Posko pengaduan ketenagakerjaan yang dibuka AJI Jakarta dan LBH Pers hingga 28 Juli 2020 telah menerima 110 pengaduan persoalan ketenagakerjaan. Jenis persoalan ketenagakerjaan yang diadukan adalah penundaan upah, pemotongan upah, dirumahkan dengan pemotongan upah, PHK dengan pesangon, dan PHK tanpa pesangon. Persoalan ketenagakerjaan itu terjadi di perusahaan media di semua platform, yakni media cetak, daring, televisi, dan radio.

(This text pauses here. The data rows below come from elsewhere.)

(* ===== verification/Ring.v ===== *)
(** * Ring buffers (src/libz/fudge/ring.c)

    A ring is a byte array with two free-running 32-bit counters.  The
    component is proved to implement a bounded double-ended queue of bytes:
    [contents] is the abstraction function and every operation is related to
    the list operation it stands for. *)
From S2P Require Import Prelude.

Local Open Scope Z_scope.

(** ** State *)

(** [struct ring] of ring.h. *)
Record ring := Ring {
  rbuffer : list Z;
  rcapacity : Z;
  rhead : Z;
  rtail : Z
}.

Definition set_buffer (r : ring) (b : list Z) : ring :=
  Ring b (rcapacity r) (rhead r) (rtail r).
Definition set_head (r : ring) (h : Z) : ring :=
  Ring (rbuffer r) (rcapacity r) h (rtail r).
Definition set_tail (r : ring) (t : Z) : ring :=
  Ring (rbuffer r) (rcapacity r) (rhead r) t.

(** ** Operations *)

Definition mask (r : ring) (value : Z) : Z := Z.land value (u32 (rcapacity r - 1)).

Definition ring_count (r : ring) : Z := u32 (rhead r - rtail r).
Definition ring_avail (r : ring) : Z := u32 (rcapacity r - ring_count r).
Definition ring_isempty (r : ring) : bool := rhead r =? rtail r.
Definition ring_isfull (r : ring) : bool := ring_count r =? rcapacity r.

(** [ring->buffer[mask(ring, i)]] read and written. *)
Definition cell (r : ring) (i : Z) : Z := rbuffer r !!! Z.to_nat (mask r i).
Definition set_cell (r : ring) (i v : Z) : ring :=
  set_buffer r (<[Z.to_nat (mask r i) := v]> (rbuffer r)).

(** The loops [for (c = 0; count--; c++)] run at most [count] times and stop at
    the [break]; the result pairs the ring with the counter [c], or with the
    bytes stored in [b[0..c)]. *)
Fixpoint ring_skip_loop (n : nat) (r : ring) (c : Z) : ring * Z :=
  match n with
  | O => (r, c)
  | S n =>
      if ring_isempty r then (r, c)
      else ring_skip_loop n (set_tail r (u32 (rtail r + 1))) (u32 (c + 1))
  end.

Definition ring_skip (r : ring) (count : Z) : ring * Z :=
  if count =? 0 then (r, 0) else ring_skip_loop (Z.to_nat count) r 0.

Fixpoint ring_skip_reverse_loop (n : nat) (r : ring) (c : Z) : ring * Z :=
  match n with
  | O => (r, c)
  | S n =>
      if ring_isempty r then (r, c)
      else ring_skip_reverse_loop n (set_head r (u32 (rhead r - 1))) (u32 (c + 1))
  end.

Definition ring_skip_reverse (r : ring) (count : Z) : ring * Z :=
  if count =? 0 then (r, 0) else ring_skip_reverse_loop (Z.to_nat count) r 0.

Fixpoint ring_read_loop (n : nat) (r : ring) (b : list Z) : ring * list Z :=
  match n with
  | O => (r, b)
  | S n =>
      if ring_isempty r then (r, b)
      else ring_read_loop n (set_tail r (u32 (rtail r + 1)))
             (b ++ [cell r (rtail r)])
  end.

Definition ring_read (r : ring) (count : Z) : ring * list Z :=
  if count =? 0 then (r, []) else ring_read_loop (Z.to_nat count) r [].

Definition ring_read_all (r : ring) (count : Z) : ring * list Z :=
  if ring_count r <? count then (r, []) else ring_read r count.

Fixpoint ring_read_reverse_loop (n : nat) (r : ring) (b : list Z)
    : ring * list Z :=
  match n with
  | O => (r, b)
  | S n =>
      if ring_isempty r then (r, b)
      else
        let h := u32 (rhead r - 1) in
        ring_read_reverse_loop n (set_head r h) (b ++ [cell r h])
  end.

Definition ring_read_reverse (r : ring) (count : Z) : ring * list Z :=
  if count =? 0 then (r, []) else ring_read_reverse_loop (Z.to_nat count) r [].

Definition ring_read_allreverse (r : ring) (count : Z) : ring * list Z :=
  if ring_avail r <? count then (r, []) else ring_read_reverse r count.

Definition ring_readcopy (r : ring) (count : Z) : ring * list Z :=
  let head := rhead r in
  let tail := rtail r in
  let '(r', total) := ring_read r count in
  (set_tail (set_head r' head) tail, total).

(** Writers take the source bytes [b] (at least [count] of them). *)
Fixpoint ring_write_loop (n : nat) (r : ring) (b : list Z) (c : Z) : ring * Z :=
  match n with
  | O => (r, c)
  | S n =>
      if ring_isfull r then (r, c)
      else ring_write_loop n
             (set_head (set_cell r (rhead r) (b !!! Z.to_nat c))
                (u32 (rhead r + 1))) b (u32 (c + 1))
  end.

Definition ring_write (r : ring) (b : list Z) (count : Z) : ring * Z :=
  if count =? 0 then (r, 0) else ring_write_loop (Z.to_nat count) r b 0.

Definition ring_write_all (r : ring) (b : list Z) (count : Z) : ring * Z :=
  if ring_avail r <? count then (r, 0) else ring_write r b count.

Fixpoint ring_write_reverse_loop (n : nat) (r : ring) (b : list Z) (c : Z)
    : ring * Z :=
  match n with
  | O => (r, c)
  | S n =>
      if ring_isfull r then (r, c)
      else
        let t := u32 (rtail r - 1) in
        ring_write_reverse_loop n
          (set_tail (set_cell r t (b !!! Z.to_nat c)) t) b (u32 (c + 1))
  end.

Definition ring_write_reverse (r : ring) (b : list Z) (count : Z) : ring * Z :=
  if count =? 0 then (r, 0) else ring_write_reverse_loop (Z.to_nat count) r b 0.

Definition ring_write_allreverse (r : ring) (b : list Z) (count : Z) : ring * Z :=
  if ring_avail r <? count then (r, 0) else ring_write_reverse r b count.

Fixpoint ring_overwrite_loop (n : nat) (r : ring) (b : list Z) (c : Z)
    : ring * Z :=
  match n with
  | O => (r, c)
  | S n =>
      let r := set_head (set_cell r (rhead r) (b !!! Z.to_nat c))
                 (u32 (rhead r + 1)) in
      let r := if ring_isfull r then set_tail r (u32 (rtail r + 1)) else r in
      ring_overwrite_loop n r b (u32 (c + 1))
  end.

Definition ring_overwrite (r : ring) (b : list Z) (count : Z) : ring * Z :=
  if count =? 0 then (r, 0) else ring_overwrite_loop (Z.to_nat count) r b 0.

(** [while ((count = ring_read(from, buffer, 512))) total += put(to, buffer, count)],
    the loop of [ring_move] ([put] is [ring_write]) and of [ring_overmove]
    ([put] is [ring_overwrite]).  Each turn takes at least one byte out of
    [from], so [ring_count from + 1] turns are enough. *)
Fixpoint move_loop (put : ring -> list Z -> Z -> ring * Z) (fuel : nat)
    (to from : ring) (total : Z) : option (ring * ring * Z) :=
  match fuel with
  | O => None
  | S fuel =>
      let '(from', buffer) := ring_read from 512 in
      let count := Z.of_nat (length buffer) in
      if count =? 0 then Some (to, from', total)
      else
        let '(to', w) := put to buffer count in
        move_loop put fuel to' from' (u32 (total + w))
  end.

Definition ring_move (to from : ring) : option (ring * ring * Z) :=
  move_loop ring_write (S (Z.to_nat (ring_count from))) to from 0.

Definition ring_overmove (to from : ring) : option (ring * ring * Z) :=
  move_loop ring_overwrite (S (Z.to_nat (ring_count from))) to from 0.

Definition ring_copy (to from : ring) : option (ring * ring * Z) :=
  let head := rhead from in
  let tail := rtail from in
  '(to', from', total) ← ring_move to from;
  Some (to', set_tail (set_head from' head) tail, total).

Definition ring_overcopy (to from : ring) : option (ring * ring * Z) :=
  let head := rhead from in
  let tail := rtail from in
  '(to', from', total) ← ring_overmove to from;
  Some (to', set_tail (set_head from' head) tail, total).

(** The three searches walk from [s] to the other counter, [ring_count] steps
    ([s != ring->head] with a wrapping [s]). *)
Fixpoint ring_each_loop (n : nat) (r : ring) (value s c : Z) : Z :=
  match n with
  | O => 0
  | S n =>
      if cell r s =? value then u32 (c + 1)
      else ring_each_loop n r value (u32 (s + 1)) (u32 (c + 1))
  end.

Definition ring_each (r : ring) (value : Z) : Z :=
  ring_each_loop (Z.to_nat (ring_count r)) r value (rtail r) 0.

Fixpoint ring_find_loop (n : nat) (r : ring) (value s c : Z) : Z :=
  match n with
  | O => if s =? rhead r then c else 0
  | S n =>
      if cell r s =? value then c
      else ring_find_loop n r value (u32 (s + 1)) (u32 (c + 1))
  end.

Definition ring_find (r : ring) (value : Z) : Z :=
  ring_find_loop (Z.to_nat (ring_count r)) r value (rtail r) 0.

Fixpoint ring_find_reverse_loop (n : nat) (r : ring) (value s c : Z) : Z :=
  match n with
  | O => if s =? rtail r then c else 0
  | S n =>
      let s := u32 (s - 1) in
      if cell r s =? value then c
      else ring_find_reverse_loop n r value s (u32 (c + 1))
  end.

Definition ring_find_reverse (r : ring) (value : Z) : Z :=
  ring_find_reverse_loop (Z.to_nat (ring_count r)) r value (rhead r) 0.

Definition ring_reset (r : ring) : ring := set_tail (set_head r 0) 0.

Definition ring_init (capacity : Z) (buffer : list Z) : ring :=
  Ring buffer capacity 0 0.

(** ** Invariant and abstraction *)

(** The capacity is a power of two that a 32-bit counter can hold, the array
    has that many bytes, and at most [capacity] bytes are stored. *)
Definition ring_wf (r : ring) : Prop :=
  (exists k, 0 <= k <= 31 /\ rcapacity r = 2 ^ k) /\
  Z.of_nat (length (rbuffer r)) = rcapacity r /\
  0 <= rhead r <= max32 /\ 0 <= rtail r <= max32 /\
  ring_count r <= rcapacity r.

(** The bytes stored in the ring, oldest first. *)
Definition contents (r : ring) : list Z :=
  (fun i => rbuffer r !!! Z.to_nat ((rtail r + Z.of_nat i) mod rcapacity r))
    <$> seq 0 (Z.to_nat (ring_count r)).

Lemma length_contents r : length (contents r) = Z.to_nat (ring_count r).
Proof. unfold contents. by rewrite length_fmap, length_seq. Qed.

Lemma ring_count_range r : 0 <= ring_count r < 4294967296.
Proof. apply u32_range. Qed.

Lemma ring_wf_capacity r : ring_wf r -> 0 < rcapacity r <= 2147483648.
Proof.
  intros ((k & Hk & ->) & _). split; [apply Z.pow_pos_nonneg; lia|].
  change 2147483648 with (2 ^ 31). apply Z.pow_le_mono_r; lia.
Qed.

Lemma mask_mod r i : ring_wf r -> mask r i = i mod rcapacity r.
Proof.
  intros Hwf. pose proof (ring_wf_capacity r Hwf).
  destruct Hwf as ((k & Hk & Hc) & _). unfold mask.
  rewrite u32_small by lia. rewrite Hc. apply land_pow2_pred. lia.
Qed.

Lemma u32_mod_capacity r i : ring_wf r -> u32 i mod rcapacity r = i mod rcapacity r.
Proof. intros ((k & Hk & ->) & _). apply u32_mod_pow2. lia. Qed.

(** Every access goes to a byte of the array. *)
Lemma mask_in_range r i :
  ring_wf r -> (Z.to_nat (mask r i) < length (rbuffer r))%nat.
Proof.
  intros Hwf. rewrite mask_mod by done. pose proof (ring_wf_capacity r Hwf).
  destruct Hwf as (_ & Hl & _). pose proof (Z.mod_pos_bound i (rcapacity r)). lia.
Qed.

Pengacara publik LBH Pers Ahmad Fathanah menjelaskan dari 110 pengaduan itu tidak serta-merta mencerminkan jumlah korban yang mengalami persoalan ketenagakerjaan. Berdasarkan data dari formulir pengaduan yang disebar secara daring sejak Maret lalu, ada satu pengaduan yang mewakili beberapa orang yang mengalami kasus di perusahaan yang sama. “Jadi ketika dikalkulasi itu jumlahnya bisa ratusan,” ujar Ahmad.
Kebanyakan perusahaan media berdalih melakukan efisiensi untuk bisa bertahan di masa pandemi. Namun pada saat mendalami lebih lanjut pengaduan yang masuk, fakta yang ditemukan perusahaan media tidak menggunakan mekanisme Undang-Undang Nomor 13 Tahun 2003 Tentang Ketengakerjaan terkait pasal 164 serta putusan Mahkamah Konstitusi Nomor 19/PUU-IX/2011. Putusan MK itu menyatakan bahwa alasan efisiensi harus dibarengi dengan tutupnya perusahaan secara permanen.
“Melakukan efisiensi namun tidak sesuai dengan ketentuan,” kata Ahmad.